Articles / productivity / Office / MS-Excel

Export very large data to Excel file

4.87/5 (15 votes)
27 Sep 2013CPOL3 min read 303.4K   8.7K  
This code solves the problem when exporting very large data size to Excel file.

Introduction

This code solves the popular problem when creating a large Excel file with massive amounts of rows.

We faced this problem (and still are) when we tried to export data from a database and the data size was very large. Using any common third party library such as NOPI (http://npoi.codeplex.com), EPPlus (http://epplus.codeplex.com), or even using OpenXML (http://www.codeproject.com/Articles/371203/Creating-basic-Excel-workbook-with-Open-XML), we got stuck at OutofMemoryException exception.

Background

OpenXML is a standard and an open format for Office files. It defines the document structure and the elements for Office documents like .xlsx for Excel. I used here the Northwind database, but you can use your own database. You don't have to install Microsoft Office to create an Excel file with the OpenXML SDK.

Using the code

To be able to run this code, you need to install the OpenXML SDK 2.0 from Download Center. You need also to reference the WindowsBase assembly version 3.0 or 4.0 in this project (WindowsBase.dll). Please note that the WindowsBase assembly version 4.0 comes with .NET framework 4.5.

I developed this console application using Visual Studio 2012.

If you look at the Program class, you will find a method called ExportToOxml which is responsible for the creation of the Excel file.

The cause of the problem is we create the object that represents the Excel file in memory and we start to add cell data to it. Your application's consumed memory will start to increase and increase until it raises the OutOfMemoryException exception.

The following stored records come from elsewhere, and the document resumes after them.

(** * FortiTwin interview engine: question / score orchestration

    A shallow embedding of [fortitwin_mvp/app/interview_engine.py]:
    persona resolution, prompt assembly, the remote call and its fallback,
    the offline question synthesizer, score parsing and the security-hint
    classifier, together with the properties the specification states
    about them.

    Conventions of the embedding.
    - A Python [str] is a [string]; one character of the model stands for
      one code point (the model alphabet is the code points 0..255).
    - A Python [float] is a [spec_float] (IEEE 754 binary64 without NaN
      payload); comparisons are [SFltb] and [SFleb], so a NaN compares
      false with everything, as in Python.
    - A [dict] keyed by strings is a [gmap string _]; the JSON-like values
      that [json.loads] produces are [pyval]s, whose objects keep the
      order of their keys.
    - A method of [InterviewEngine] is a computation [M A] over the state
      of the process: the attributes of [self], the prompts sent to the
      remote service so far, and the records written to the logger.  A
      computation either returns a value or raises an exception. *)

From Stdlib Require Import ZArith Ascii String List Bool Lia.
From Stdlib Require Import SpecFloat.
From stdpp Require Import base option gmap strings.

Local Open Scope Z_scope.

(** ** Python runtime: strings *)

Module Py.

(** The line feed, written [\n] in the source. *)
Definition nl : string := String (ascii_of_nat 10) EmptyString.

(** Truth value of a [str]: every string but the empty one. *)
Definition truthy (s : string) : bool :=
  match s with
  | EmptyString => false
  | String _ _ => true
  end.

(** Truth value of an [Optional[str]]: [None] and the empty string are
    false. *)
Definition truthy_opt (o : option string) : bool :=
  match o with
  | None => false
  | Some s => truthy s
  end.

(** [str.isspace] on one code point below 256: the controls 9..13 and
    28..31, the space, NEL (133) and the no-break space (160). *)
Definition isspace (c : ascii) : bool :=
  let n := nat_of_ascii c in
  ((9 <=? n)%nat && (n <=? 13)%nat)
  || ((28 <=? n)%nat && (n <=? 32)%nat)
  || (n =? 133)%nat || (n =? 160)%nat.

(** [s.lstrip()], [s.rstrip()] and [s.strip()] with no argument. *)
Fixpoint lstrip (s : string) : string :=
  match s with
  | EmptyString => EmptyString
  | String c s' => if isspace c then lstrip s' else s
  end.

Fixpoint rstrip (s : string) : string :=
  match s with
  | EmptyString => EmptyString
  | String c s' =>
      match rstrip s' with
      | EmptyString => if isspace c then EmptyString else String c EmptyString
      | r => String c r
      end
  end.

Definition strip (s : string) : string := rstrip (lstrip s).

(** [s[:n]]: the first [n] characters, the whole string when it is
    shorter. *)
Definition slice_to (n : nat) (s : string) : string := String.substring 0 n s.

(** [sep.join(parts)]. *)
Definition join (sep : string) (parts : list string) : string :=
  String.concat sep parts.

(** [s.endswith(t)] and [s.startswith(t)] as propositions. *)
Definition endswith (s t : string) : Prop := exists p, s = p +:+ t.
Definition startswith (s t : string) : Prop := exists r, s = t +:+ r.

(** Every character of [s] is white space. *)
Fixpoint all_space (s : string) : bool :=
  match s with
  | EmptyString => true
  | String c s' => isspace c && all_space s'
  end.

(** ** Python runtime: floats *)

(** The literals of the source, as binary64 values:
    [0.75 = 0x1.8p-1], [0.45 = 0x1.ccccccccccccdp-2] (the double nearest
    to 9/20), [0.5 = 0x1p-1]; and the integer [0] that
    [dict.get(key, 0)] defaults to, which compares like [0.0]. *)
Definition f0_75 : spec_float := S754_finite false 6755399441055744 (-53).
Definition f0_45 : spec_float := S754_finite false 8106479329266893 (-54).
Definition f0_5 : spec_float := S754_finite false 4503599627370496 (-53).
Definition zero : spec_float := S754_zero false.

(** [x > y] and [x <= y] on floats. *)
Definition float_gt (x y : spec_float) : bool := SFltb y x.
Definition float_le (x y : spec_float) : bool := SFleb x y.

Definition is_nan (x : spec_float) : bool :=
  match x with
  | S754_nan => true
  | _ => false
  end.

(** ** Python runtime: values decoded from JSON *)

#[local] Set Warnings "-register-all".
Inductive pyval : Type :=
| PNone
| PBool (b : bool)
| PInt (n : Z)
| PFloat (x : spec_float)
| PStr (s : string)
| PList (l : list pyval)
| PDict (items : list (string * pyval)).

(** ** Exceptions and outcomes *)

(** An exception object: its class and what [str(e)] gives. *)
Record exn := Exn { exn_class : string; exn_str : string }.

(** [KeyError(k)] for a key without quotes or escapes: [str] of it is the
    key between single quotes. *)
Definition KeyError (k : string) : exn :=
  Exn "KeyError" ("'" +:+ k +:+ "'").

(** [isinstance(e, Exception)], decided by the class.  The classes that
    do not derive from [Exception] are [BaseException] itself and its
    direct subclasses [KeyboardInterrupt], [SystemExit], [GeneratorExit],
    [CancelledError] (of asyncio) and [BaseExceptionGroup]; every other
    class is taken to derive from [Exception]. *)
Definition outside_Exception : list string :=
  [ "BaseException"; "KeyboardInterrupt"; "SystemExit"; "GeneratorExit";
    "CancelledError"; "BaseExceptionGroup" ].

Definition is_Exception (e : exn) : bool :=
  negb (existsb (String.eqb (exn_class e)) outside_Exception).

Inductive outcome (A : Type) : Type :=
| Returns (a : A)
| Raises (e : exn).
Arguments Returns {A} a.
Arguments Raises {A} e.

Definition getitem {V} (d : gmap string V) (k : string) : outcome V :=
  match d !! k with
  | Some v => Returns v
  | None => Raises (KeyError k)
  end.

(** Truth value of a [dict]: every dict but the empty one. *)
Definition truthy_dict {V} (d : gmap string V) : bool :=
  negb (bool_decide (d = ∅)).

End Py.
Export Py.

(** ** External collaborators

    Code the engine calls but does not own: the event normalizer of
    [security_events], the emotion providers of [emotion_engine], the
    [google.generativeai] client, the process environment, [json.loads]
    and the [str()] of a dict or a list inside an f-string. *)

(** What [resp.text] gives for a response of the remote service: the text,
    or an exception when the response carries none. *)
Record Response := { text : outcome string }.

(** A generative model handle.  [generate_content] may depend on the
    prompts sent before; it returns a response or raises. *)
Record Client := { generate_content : list string -> string -> outcome Response }.

(** An emotion provider: [get_signals(session_id)] gives a dict from
    emotion labels to intensities. *)
Record Provider := { get_signals : string -> gmap string spec_float }.

Class Externals := {
  normalize_event : string -> gmap string pyval -> spec_float;
  HumeEmotionProvider : Provider;
  MockEmotionProvider : Provider;
  os_getenv : string -> option string;
  genai_configure : string -> outcome unit;
  genai_GenerativeModel : string -> outcome Client;
  json_loads : string -> outcome pyval;
  str_of_emotion : gmap string spec_float -> string;
  str_of_transcript : list (list (string * string)) -> string
}.

(** ** Process state and the monad of methods *)

Inductive level := ERROR | WARNING | INFO.

(** The attributes of an [InterviewEngine] object. *)
Record Self := {
  emotion : Provider;
  fallback_emotion : Provider;
  client : option Client;
  mode : string
}.

Record State := {
  self : Self;
  sent : list string;            (* prompts passed to generate_content *)
  log : list (level * string)    (* records of the "fortitwin" logger *)
}.

Definition M (A : Type) : Type := State -> outcome A * State.

Definition ret {A} (a : A) : M A := fun st => (Returns a, st).

Definition bind {A B} (m : M A) (f : A -> M B) : M B :=
  fun st =>
    match m st with
    | (Returns a, st') => f a st'
    | (Raises e, st') => (Raises e, st')
    end.

#[global] Instance M_ret : MRet M := @ret.
#[global] Instance M_bind : MBind M := fun A B f m => bind m f.

(** A call of a collaborator that returns or raises. *)
Definition lift {A} (o : outcome A) : M A := fun st => (o, st).

(** [try: body / except Exception as e: handler(e)]: the handler runs
    for an exception whose class derives from [Exception]; any other
    goes on to the caller. *)
Definition try_except {A} (body : M A) (handler : exn -> M A) : M A :=
  fun st =>
    match body st with
    | (Returns a, st') => (Returns a, st')
    | (Raises e, st') =>
        if is_Exception e then handler e st' else (Raises e, st')
    end.

Definition get_self : M Self := fun st => (Returns (self st), st).

Definition set_self (s : Self) : M unit :=
  fun st => (Returns tt, {| self := s; sent := sent st; log := log st |}).

Definition set_emotion (p : Provider) : M unit :=
  s ← get_self;
  set_self {| emotion := p; fallback_emotion := fallback_emotion s;
              client := client s; mode := mode s |}.

Definition set_fallback_emotion (p : Provider) : M unit :=
  s ← get_self;
  set_self {| emotion := emotion s; fallback_emotion := p;
              client := client s; mode := mode s |}.

Definition set_client (c : option Client) : M unit :=
  s ← get_self;
  set_self {| emotion := emotion s; fallback_emotion := fallback_emotion s;
              client := c; mode := mode s |}.

Definition set_mode (m : string) : M unit :=
  s ← get_self;
  set_self {| emotion := emotion s; fallback_emotion := fallback_emotion s;
              client := client s; mode := m |}.

(** The state after one more prompt went out, and after one more log
    record. *)
Definition record_sent (prompt : string) (st : State) : State :=
  {| self := self st; sent := sent st ++ [prompt]; log := log st |}.

Definition record_log (l : level) (msg : string) (st : State) : State :=
  {| self := self st; sent := sent st; log := log st ++ [(l, msg)] |}.

(** [logger.error], [logger.warning], [logger.info]. *)
Definition logger (l : level) (msg : string) : M unit :=
  fun st => (Returns tt, record_log l msg st).

(** [c.generate_content(prompt)]: the prompt goes out, the service answers
    from what it has received so far. *)
Definition call_generate_content (c : Client) (prompt : string) : M Response :=
  fun st => (generate_content c (sent st) prompt, record_sent prompt st).

(** ** Personality presets *)

Definition PERSONALITY_PRESETS : gmap string (gmap string string) :=
  {[ "Default Manager"   := {[ "tone" := "professional"; "difficulty" := "medium" ]};
     "Startup CTO"       := {[ "tone" := "direct";       "difficulty" := "high" ]};
     "FAANG Manager"     := {[ "tone" := "structured";   "difficulty" := "high" ]};
     "Finance Recruiter" := {[ "tone" := "formal";       "difficulty" := "medium" ]} ]}.

(** ** Interview engine (Gemini + offline fallback) *)

Module InterviewEngine.
Section Methods.
Context `{Externals}.

Definition __init__ : M unit :=
  set_emotion HumeEmotionProvider;;
  set_fallback_emotion MockEmotionProvider;;
  let key := os_getenv "GEMINI_API_KEY" in
  (if truthy_opt key then
     try_except
       (lift (genai_configure (default "" key));;
        c ← lift (genai_GenerativeModel "gemini-1.5-flash");
        set_client (Some c);;
        set_mode "gemini")
       (fun e =>
          logger ERROR ("Failed to init Gemini client: " +:+ exn_str e);;
          set_client None;;
          set_mode "offline")
   else
     logger WARNING "GEMINI_API_KEY not set, using offline mode.";;
     set_client None;;
     set_mode "offline");;
  s ← get_self;
  logger INFO ("InterviewEngine initialized in " +:+ mode s +:+ " mode.").

(** *** Core LLM call *)

Definition _llm_call (system user : string) : M string :=
  s ← get_self;
  match String.eqb (mode s) "gemini", client s with
  | true, Some c =>
      try_except
        (let prompt := system +:+ nl +:+ nl +:+ user in
         resp ← call_generate_content c prompt;
         t ← lift (text resp);
         mret (strip t))
        (fun e =>
           logger ERROR ("Gemini call failed: " +:+ exn_str e);;
           mret "")
  | _, _ => mret ""  (* offline fallback trigger *)
  end.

You will find out that I solved this problem by dividing the data that is coming from the database into groups of rows (it is configurable), and each group will be written to an individual sheet in the Excel workbook. I write the whole Excel object to the disk after adding each sheet to it and free the memory of the sheet data, then reopen the same Excel file again (without loading its data in memory), and add the next group of data in a new sheet, save it to the disk, and the process continues until all the data we have are written to the Excel file.

Please use the variable rowsPerSheet to control the number of rows per sheet that you want to produce. For example, I use 150000 value when I exported 700000 rows. if you are going to export more than Excel file at the same time (as in web sites/services), then choose smaller value of rowsPerSheet.

C#
rowsPerSheet  = 50000; 

You will notice that I did not load my data into the DataTable, as this will consume the application memory, but I used a DataReader which is fantastic in this case.

The project is for demonstration purposes only.

Please read my code comments inside the code, as it explains more about the logic and execution.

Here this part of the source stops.